RE: [PATCH v4 0/4] use bin_attribute to avoid cpumap buff overflow

From: Song Bao Hua (Barry Song)
Date: Thu Jun 17 2021 - 19:48:59 EST




> -----Original Message-----
> From: Yury Norov [mailto:yury.norov@xxxxxxxxx]
> Sent: Friday, June 18, 2021 9:18 AM
> To: Song Bao Hua (Barry Song) <song.bao.hua@xxxxxxxxxxxxx>
> Cc: gregkh@xxxxxxxxxxxxxxxxxxx; andriy.shevchenko@xxxxxxxxxxxxxxx;
> linux-kernel@xxxxxxxxxxxxxxx; linux@xxxxxxxxxxxxxxxxxx; rafael@xxxxxxxxxx;
> akpm@xxxxxxxxxxxxxxxxxxxx; rdunlap@xxxxxxxxxxxxx; agordeev@xxxxxxxxxxxxx;
> sbrivio@xxxxxxxxxx; jianpeng.ma@xxxxxxxxx; valentin.schneider@xxxxxxx;
> peterz@xxxxxxxxxxxxx; bristot@xxxxxxxxxx; guodong.xu@xxxxxxxxxx;
> tangchengchang <tangchengchang@xxxxxxxxxx>; Zengtao (B)
> <prime.zeng@xxxxxxxxxxxxx>; yangyicong <yangyicong@xxxxxxxxxx>;
> tim.c.chen@xxxxxxxxxxxxxxx; tiantao (H) <tiantao6@xxxxxxxxxxxxx>; Jonathan
> Cameron <jonathan.cameron@xxxxxxxxxx>; Linuxarm <linuxarm@xxxxxxxxxx>
> Subject: Re: [PATCH v4 0/4] use bin_attribute to avoid cpumap buff overflow
>
> On Thu, Jun 17, 2021 at 10:19:06PM +1200, Barry Song wrote:
> > patch #1 adds a new function cpumap_print_to_buf and patch #2 uses
> > this function in drivers/base/topology.c, and patch #3 uses this new
> > function in drivers/base/node.c.
> > patch #4 adds test cases for the new API.
>
> So, the root problem here is that some machines have so many CPUs that
> their cpumask text representation may not fit into the full page in the
> worst case. Is my understanding correct? Can you share an example of
> such configuration?

in my understanding, I have not found any machine which has really
caused the problem till now. But the whole story began from this
thread when Jonatah and me tried to add a new topology level-cluster
which exists on kunpeng920 and X86 Jacobsville:
https://lore.kernel.org/lkml/YFRGIedW1fUlnmi+@xxxxxxxxx/
https://lore.kernel.org/lkml/YFR2kwakbcGiI37w@xxxxxxxxx/

in the discussion, Greg had some concern about the potential
overflow of sysfs ABI for topology. Greg's comment is reasonable
and I think we should address the problem.

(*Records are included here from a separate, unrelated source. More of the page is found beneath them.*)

Lemma os_truncate_spec st ph fh resv pth i n : files_ok st ph fh resv → disk st !! pth = Some i → types i = File → 0 ≤ n →
  ∃ st' r, os_truncate st pth n = Done (st', r) ∧ files_ok st' ph fh resv ∧ FILE_FLAGS st' = FILE_FLAGS st ∧ (∀ p, p ≠ pth → disk st' !! p = disk st !! p) ∧
    ∃ i', disk st' !! pth = Some i' ∧ types i' = File ∧
    match r with
    | Ok m => m = 0 ∧ contents i' = truncate_bytes (contents i) n
    | Err e => contents i' = contents i ∧ ∃ j j' m, file_truncate j m = (j', Err e)
    end.
Proof using Hcap.
  intros H Hi Hf Hn. unfold os_truncate. rewrite Hi. cbn [mbind]. simpl. destruct (il_truncate i n Hf Hn) as (Hf' & Hp' & Hr).
  destruct (file_truncate i n) as [i' [m|e]] eqn:Ht; simpl in *; rewrite (fo_paths st ph fh resv H pth i Hi) in *.
  - destruct (invalidate_path_spec cap Hcap (cache st) ph fh resv pth (fo_cache _ _ _ _ H)) as (Hok & Hsh & Hres).
    eexists _, _. split; [done|]. split; [|split; [done|split; [intros p Hp; simpl; by rewrite lookup_insert_ne|]]].
    + eapply (files_ok_update st ph fh resv _ i' pth); [exact H|reflexivity|apply Hp'|exact Hok|exact Hsh|]. intros k f i0 Hk Hpath _ _. rewrite Hres in Hk. rewrite decide_True in Hk by exact Hpath. discriminate Hk.
    + exists i'. simpl. rewrite lookup_insert_eq. split; [done|]. split; [done|]. split; [done|]. apply Hr.
  - eexists _, _. split; [done|]. split; [|split; [done|split; [intros p Hp; simpl; by rewrite lookup_insert_ne|]]].
    + apply (files_ok_same (with_cache (with_disk st (<[pth := i']> (disk st))) (cache st))); [|done|done]. eapply (files_ok_update st ph fh resv _ i' pth); [exact H|reflexivity|apply Hp'|apply H|reflexivity|].
      intros k f i0 _ _ Hi0 _. rewrite Hi in Hi0. injection Hi0 as <-. by rewrite Hr.
    + exists i'. simpl. rewrite lookup_insert_eq. split; [done|]. split; [done|]. split; [done|]. eauto.
Qed.
End files.
(* ===== verification/OsFileRefine.v ===== *)
(** * Regular files refine flat sequences of bytes

    The files of a system with several descriptors per file: descriptors, files
    and the page cache together implement one sequence of bytes per file and one
    offset per open file description, as long as no write leaves a gap behind the
    end of a file.  The closed examples at the end show what happens if one does,
    if a load races with a write, and where a short read ends. *)

From S2P Require Import Prelude Errno Bytes RefCount FrameAlloc FramePool FileCache FileCacheInv FileCacheOps FileCacheLoad OsFile OsFileSpec OsFileWrite.

(** ** Operations of a system *)

Inductive FileOp : Type :=
| FOpen (fd : Z) (pth : string) (readable writable app : bool)
| FRead (fd : Z) (buf : UserBuffer)
| FWrite (fd : Z) (bufs : UserBuffer)
| FSeek (fd offset whence : Z)
| FTruncate (pth : string) (n : Z)
| FSetFlags (fd flags : Z)
| FClose (fd : Z).

(** What the caller gets: a number or an error, and its buffer. *)
Definition Out : Type := result SysErrNo Z * UserBuffer.

(** ** The flat specification *)

Record Flat : Type := mkFlat { fl_data : gmap string (list Z); fl_files : gmap Z OSFile; fl_flags : gmap string Z }.
Definition flat_seek (a : Flat) (fd : Z) (fl : OSFile) (o : Z) : Flat := mkFlat (fl_data a) (<[fd := with_offset fl o]> (fl_files a)) (fl_flags a).
Definition flat_put (a : Flat) (pth : string) (d : list Z) : Flat := mkFlat (<[pth := d]> (fl_data a)) (fl_files a) (fl_flags a).

(** One operation.  A failed read leaves the files alone; a failed write has written
    whole slices from the front, and the offset stands behind them. *)
Inductive flat_step : Flat → FileOp → Out → Flat → Prop :=
| flat_open a fd pth fl d r w app : fl_data a !! pth = Some d → inode fl = pth → f_offset fl = 0 → f_readable fl = r → f_writable fl = w → append fl = app →
    flat_step a (FOpen fd pth r w app) (Ok fd, []) (mkFlat (fl_data a) (<[fd := fl]> (fl_files a)) (fl_flags a))
| flat_read a fd fl d buf buf' n : fl_files a !! fd = Some fl → fl_data a !! inode fl = Some d → read_result d (f_offset fl) buf buf' n →
    flat_step a (FRead fd buf) (Ok n, buf') (flat_seek a fd fl (f_offset fl + n))
| flat_read_err a fd fl d buf buf' e o : fl_files a !! fd = Some fl → fl_data a !! inode fl = Some d →
    f_offset fl ≤ o ≤ Z.max (f_offset fl) (data_len d) → length <$> buf' = length <$> buf →
    flat_step a (FRead fd buf) (Err e, buf') (flat_seek a fd fl o)
| flat_write a fd fl d bufs off : fl_files a !! fd = Some fl → fl_data a !! inode fl = Some d → off = (if append fl then data_len d else f_offset fl) →
    flat_step a (FWrite fd bufs) (Ok (ub_len bufs), [])
      (flat_seek (flat_put a (inode fl) (write_bytes d off (concat bufs))) fd fl (off + ub_len bufs))
| flat_write_immutable a fd fl bufs : fl_files a !! fd = Some fl → intersects (default 0 (fl_flags a !! inode fl)) FS_IMMUTABLE_FL = true →
    flat_step a (FWrite fd bufs) (Err EPERM, []) a
| flat_write_err a fd fl d bufs off m e : fl_files a !! fd = Some fl → fl_data a !! inode fl = Some d → off = (if append fl then data_len d else f_offset fl) →
    flat_step a (FWrite fd bufs) (Err e, [])
      (flat_seek (flat_put a (inode fl) (write_bytes d off (concat (take m bufs)))) fd fl (off + data_len (concat (take m bufs))))
| flat_lseek a fd fl offset whence o : fl_files a !! fd = Some fl → 0 ≤ o ≤ i64_max →
    (whence = SEEK_SET → o = offset) → (whence = SEEK_CUR → o = f_offset fl + offset) →
    (whence = SEEK_END → ∃ d, fl_data a !! inode fl = Some d ∧ o = data_len d + offset) →
    flat_step a (FSeek fd offset whence) (Ok o, []) (flat_seek a fd fl o)
| flat_lseek_err a fd offset whence e : flat_step a (FSeek fd offset whence) (Err e, []) a
| flat_truncate a pth d n : fl_data a !! pth = Some d → flat_step a (FTruncate pth n) (Ok 0, []) (flat_put a pth (truncate_bytes d n))
| flat_truncate_err a pth n e : flat_step a (FTruncate pth n) (Err e, []) a
| flat_flags a fd fl flags : fl_files a !! fd = Some fl →
    flat_step a (FSetFlags fd flags) (Ok 0, [])
      (mkFlat (fl_data a) (fl_files a) (if flags =? 0 then delete (inode fl) (fl_flags a) else <[inode fl := flags]> (fl_flags a)))
| flat_close a fd : flat_step a (FClose fd) (Ok 0, []) (mkFlat (fl_data a) (delete fd (fl_files a)) (fl_flags a)).
Lemma add_receivers_spec l m relative rs ts pend : (∀ r, r ∈ rs → is_Some (l !! r)) →
  ∃ ts', add_receivers l m relative rs ts pend = Done (ts', reverse rs ++ pend) ∧ ts `prefix_of` ts' ∧ (NoDup ts.*1 → NoDup ts'.*1) ∧
    (∀ tg o, (tg, o) ∈ ts' → (tg, o) ∈ ts ∨ ∃ r rm, r ∈ rs ∧ l !! r = Some rm ∧ tg = target_for m rm relative ∧ o = Some r) ∧
    (∀ r rm, r ∈ rs → l !! r = Some rm → target_for m rm relative ∈ ts'.*1).
Proof.
  revert ts pend. induction rs as [|r rs IH]; intros ts pend Hrs; simpl.
  { exists ts. split; [done|]. split; [done|]. split; [done|]. split; [by left|]. by intros r rm ?%elem_of_nil. }
  destruct (Hrs r ltac:(left)) as [rm Hr]. rewrite Hr. cbn [mbind]. simpl. set (tg0 := target_for m rm relative).
  set (ts1 := if known ts tg0 then ts else ts ++ [(tg0, Some r)]).
  assert (ts `prefix_of` ts1 ∧ (NoDup ts.*1 → NoDup ts1.*1) ∧ tg0 ∈ ts1.*1 ∧ ∀ x, x ∈ ts1 → x ∈ ts ∨ x = (tg0, Some r)) as (Hp1 & Hn1 & Hin1 & Hs1).
  { unfold ts1. destruct (known ts tg0) eqn:Hk.
    - apply known_spec in Hk. split; [done|]. split; [done|]. split; [done|]. by left.
    - apply not_true_iff_false in Hk. rewrite known_spec in Hk. split; [by eexists|]. rewrite fmap_app. simpl.
      split; [intros Hn; apply NoDup_app; split; [done|]; split; [by intros x Hx ->%list_elem_of_singleton|apply NoDup_singleton]|].
      split; [apply elem_of_app; right; by left|]. intros x [?| ->%list_elem_of_singleton]%elem_of_app; auto. }
  destruct (IH ts1 (r :: pend)) as (ts' & -> & Hp & Hn & Hs & Hc); [intros x Hx; apply Hrs; by right|].
  exists ts'. split; [by rewrite reverse_cons, <- app_assoc|]. split; [by etrans|]. split; [auto|]. split.
  - intros tg o Hx. destruct (Hs tg o Hx) as [Hx1|(r' & rm' & ? & ? & ? & ?)]; [|right; exists r', rm'; split; [by right|done]].
    destruct (Hs1 _ Hx1) as [?|[= -> ->]]; [by left|]. right. exists r, rm. split; [by left|done].
  - intros r' rm' [->|Hr']%elem_of_cons Hl; [|by apply (Hc r')]. rewrite Hr in Hl. injection Hl as <-.
    destruct Hp as [k ->]. rewrite fmap_app. apply elem_of_app. by left.
Qed.

Section propagation.
Context (l : list MountEntry) (d relative : str) (parent : nat).

Record prop_inv (s : PropState) : Prop := {
  pi_first : ∃ ts, targets s = (d, Some parent) :: ts;
  pi_nodup : NoDup (targets s).*1;
  pi_visited : NoDup (visited s);
  pi_reach i : i ∈ visited s ∨ i ∈ pending s → rtc (hears l) parent i ∧ is_Some (l !! i);
  pi_parent : parent ∈ visited s ∨ parent ∈ pending s;
  pi_sound tg o : (tg, o) ∈ targets s → (tg = d ∧ o = Some parent) ∨ ∃ i j, rtc (hears l) parent i ∧ copy_at l relative i j tg ∧ o = Some j;
  pi_closed i m j : i ∈ visited s → l !! i = Some m → j ∈ receivers l i m → j ∈ visited s ∨ j ∈ pending s;
  pi_complete i j tg : i ∈ visited s → copy_at l relative i j tg → tg ∈ (targets s).*1 }.

Definition prop_size (s : PropState) : Z :=
  (Z.of_nat (length l) - Z.of_nat (length (visited s))) * (3 * Z.of_nat (length l) + 1) + Z.of_nat (length (pending s)).

Lemma visited_few s : prop_inv s → (length (visited s) ≤ length l)%nat.
Proof using Type.
  intros H. replace (length l) with (length (seq 0 (length l))) by apply length_seq. apply submseteq_length, NoDup_submseteq; [apply H|]. intros i Hi.
  destruct (pi_reach s H i (or_introl Hi)) as [_ Hl]. apply lookup_lt_is_Some in Hl. apply elem_of_seq. lia.
Qed.
Lemma visited_new s i : prop_inv s → i ∉ visited s → is_Some (l !! i) → (length (visited s) < length l)%nat.
Proof using Type.
  intros H Hi Hl. assert (length (i :: visited s) ≤ length l)%nat as Hle; [|simpl in Hle; lia]. replace (length l) with (length (seq 0 (length l))) by apply length_seq. apply submseteq_length, NoDup_submseteq.
  - constructor; [done|apply H].
  - intros j [->|Hj]%elem_of_cons; apply elem_of_seq; [apply lookup_lt_is_Some in Hl; lia|]. destruct (pi_reach s H j (or_introl Hj)) as [_ Hj']. apply lookup_lt_is_Some in Hj'. lia.
Qed.

Lemma prop_round_ok s i pend : prop_inv s → prop_guard s = Some (i, pend) →
  ∃ s', prop_round l relative s (i, pend) = Done s' ∧ prop_inv s' ∧ 0 ≤ prop_size s' < prop_size s.
Proof using Type.
  intros H Hg. unfold prop_guard in Hg. destruct (pending s) as [|i0 p0] eqn:Hp; [done|]. injection Hg as -> ->.
  assert (∀ j, j ∈ i :: pend → rtc (hears l) parent j ∧ is_Some (l !! j)) as Hpend by (intros j Hj; apply (pi_reach s H); right; by rewrite Hp).
  unfold prop_round. pose proof (visited_few s H) as Hfew. destruct (existsb (Nat.eqb i) (visited s)) eqn:Hv.
  - apply existsb_elem in Hv as (x & Hx & He). apply Nat.eqb_eq in He. subst x. eexists. split; [done|]. split.
    + split; simpl; try apply H.
      * intros j [Hj|Hj]; [apply (pi_reach s H); by left|apply Hpend; by right].
      * destruct (pi_parent s H) as [?|Hq]; [by left|]. rewrite Hp in Hq. apply elem_of_cons in Hq as [->|?]; auto.
      * intros a m j Ha Hm Hj. destruct (pi_closed s H a m j Ha Hm Hj) as [?|Hq]; [by left|]. rewrite Hp in Hq. apply elem_of_cons in Hq as [->|?]; auto.
    + unfold prop_size. simpl. rewrite Hp. simpl. nia.
  - assert (i ∉ visited s) as Hni.
    { intros Hin. apply not_true_iff_false in Hv. apply Hv. apply existsb_elem. exists i. split; [done|apply Nat.eqb_refl]. }
    destruct (Hpend i ltac:(left)) as [Hri [m Hm]]. rewrite Hm. cbn [mbind]. simpl.
    destruct (add_receivers_spec l m relative (receivers l i m) (targets s) pend) as (ts' & -> & Hpre & Hnd & Hs & Hc); [intros r; apply receivers_valid|].
    cbn [mbind]. simpl. eexists. split; [done|]. assert (∀ r, r ∈ receivers l i m → rtc (hears l) parent r) as Hrr.
    { intros r Hr. eapply rtc_r; [exact Hri|]. exists m. done. }
    split.
    + split; simpl.
      * destruct (pi_first s H) as [ts Hts]. rewrite Hts in Hpre. destruct Hpre as [k ->]. by eexists.
      * apply Hnd, H.
      * apply NoDup_app. split; [apply H|]. split; [by intros x Hx ->%list_elem_of_singleton|apply NoDup_singleton].
      * intros j. rewrite !elem_of_app, list_elem_of_singleton, elem_of_reverse. intros [[Hj| ->]|[Hj|Hj]].
        -- apply (pi_reach s H). by left.
        -- eauto.
        -- split; [by apply Hrr|by eapply receivers_valid].
        -- apply Hpend. by right.
      * rewrite !elem_of_app, list_elem_of_singleton. destruct (pi_parent s H) as [?|Hq]; [auto|]. rewrite Hp in Hq. apply elem_of_cons in Hq as [->|?]; auto.
      * intros tg o Hx. destruct (Hs tg o Hx) as [Hx'|(r & rm & Hr & Hl & -> & ->)]; [by apply (pi_sound s H)|].
        right. exists i, r. split; [done|]. split; [|done]. by exists m, rm.
      * intros a x j. rewrite !elem_of_app, !list_elem_of_singleton, elem_of_reverse. intros [Ha| ->] Hx Hj.
        -- destruct (pi_closed s H a x j Ha Hx Hj) as [?|Hq]; [auto|]. rewrite Hp in Hq. apply elem_of_cons in Hq as [->|?]; auto.
        -- rewrite Hm in Hx. injection Hx as <-. auto.
      * intros a j tg. rewrite elem_of_app, list_elem_of_singleton. intros [Ha| ->] Hca.
        -- destruct Hpre as [k ->]. rewrite fmap_app. apply elem_of_app. left. by apply (pi_complete s H a j).
        -- destruct Hca as (x & rm & Hx & Hj & Hrm & ->). rewrite Hm in Hx. injection Hx as <-. by apply (Hc j).
    + pose proof (visited_new s i H Hni ltac:(eauto)) as Hlt. pose proof (length_receivers l i m) as Hlr. unfold prop_size. simpl.
      rewrite !length_app, length_reverse, Hp. simpl. nia.
Qed.
End propagation.

(** What an event at [d] reaches: [d] first, then one copy per place, exactly where
    the entries that hear of it, directly or through others, see it. *)
Definition copied (l : list MountEntry) (d tg : str) (o : option nat) : Prop :=
  ∃ parent pm i j, top_mount_index_for_path l d = Some parent ∧ l !! parent = Some pm ∧ rtc (hears l) parent i ∧
    copy_at l (relative_to d (m_dir pm)) i j tg ∧ o = Some j.
Record targets_exact (l : list MountEntry) (d : str) (ts : list (str * option nat)) : Prop := {
  te_first : ∃ ts', ts = (d, top_mount_index_for_path l d) :: ts';
  te_nodup : NoDup ts.*1;
  te_sound tg o : (tg, o) ∈ ts → (tg = d ∧ o = top_mount_index_for_path l d) ∨ copied l d tg o;
  te_complete tg o : copied l d tg o → tg ∈ ts.*1 }.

For this moment, both numa node and cpu use cpu bitmap like 3,ffffffff to
expose hardware topology. When cpu number is large, the page buffer of
sysfs will overflow. This doesn't really happen nowadays as the maximum
NR_CPUS is 8196 for X86_64 and 4096 for ARM64 since 8196 * 9 / 32 = 2305
is still smaller than 4KB page size.

So the existing BUILD_BUG_ON() in drivers/base/node.c is pretty much
preventing future problems similar with Y2K when hardware gets more
and more CPUs:
static ssize_t node_read_cpumap(struct device *dev, bool list, char *buf)
{
cpumask_var_t mask;
struct node *node_dev = to_node(dev);

/* 2008/04/07: buf currently PAGE_SIZE, need 9 chars per 32 bits. */
BUILD_BUG_ON((NR_CPUS/32 * 9) > (PAGE_SIZE-1));
}

But other ABIs exposing cpu lists are much more tricky, they could be
like: 0, 3, 5, 7, 9, 11... etc. so nobody knows the size till the last
moment.

So in the previous discussion, we agreed to remove this kind of
limitation totally and remove the BUILD_BUG_ON().

>
> I think that the proper solution would be to create a function like
> void *cpumap_alloc_pagebuf(bool list), so that cpumap_print_to_pagebuf()
> will be always passed with enough portion of memory, and we'll just drop
> the PAGE_SIZE limit in cpumap_print_to_pagebuf().

I am sorry we missed you in the previous discussion:
https://lore.kernel.org/lkml/1619679819-45256-1-git-send-email-tiantao6@xxxxxxxxxxxxx/#t

I think we have figured out bin_attribute is the way to workaround
the limitation of sysfs:

https://lore.kernel.org/lkml/fd78ac30-dd3b-a7d7-eae8-193b09a7d49a@xxxxxxxxx/
https://lore.kernel.org/lkml/YIueOR4fOYa1dSAb@xxxxxxxxx/

Again sorry for you were missed in the previous discussion.

>
> >
> > v4:
> > add test cases for bitmap_print_to_buf API;
> > add Reviewed-by of Jonathan Cameron for patches 1-3, thanks!
> >
> > v3:
> > fixed the strlen issue and patch #1,#2,#3 minor formatting issues, thanks
> > to Andy Shevchenko and Jonathan Cameron.
> >
> > v2:
> > split the original patch #1 into two patches and use kasprintf() in
> > patch #1 to simplify the code. do some minor formatting adjustments.
> >
> > Barry Song (1):
> > lib: test_bitmap: add bitmap_print_to_buf test cases
> >
> > Tian Tao (3):
> > lib: bitmap: introduce bitmap_print_to_buf
> > topology: use bin_attribute to avoid buff overflow
> > drivers/base/node.c: use bin_attribute to avoid buff overflow
> >
> > drivers/base/node.c | 52 +++++++++-----
> > drivers/base/topology.c | 115 +++++++++++++++++--------------
> > include/linux/bitmap.h | 2 +
> > include/linux/cpumask.h | 21 ++++++
> > lib/bitmap.c | 37 +++++++++-
> > lib/test_bitmap.c | 149 ++++++++++++++++++++++++++++++++++++++++
> > 6 files changed, 304 insertions(+), 72 deletions(-)
> >
> > --
> > 2.25.1

Thanks
Barry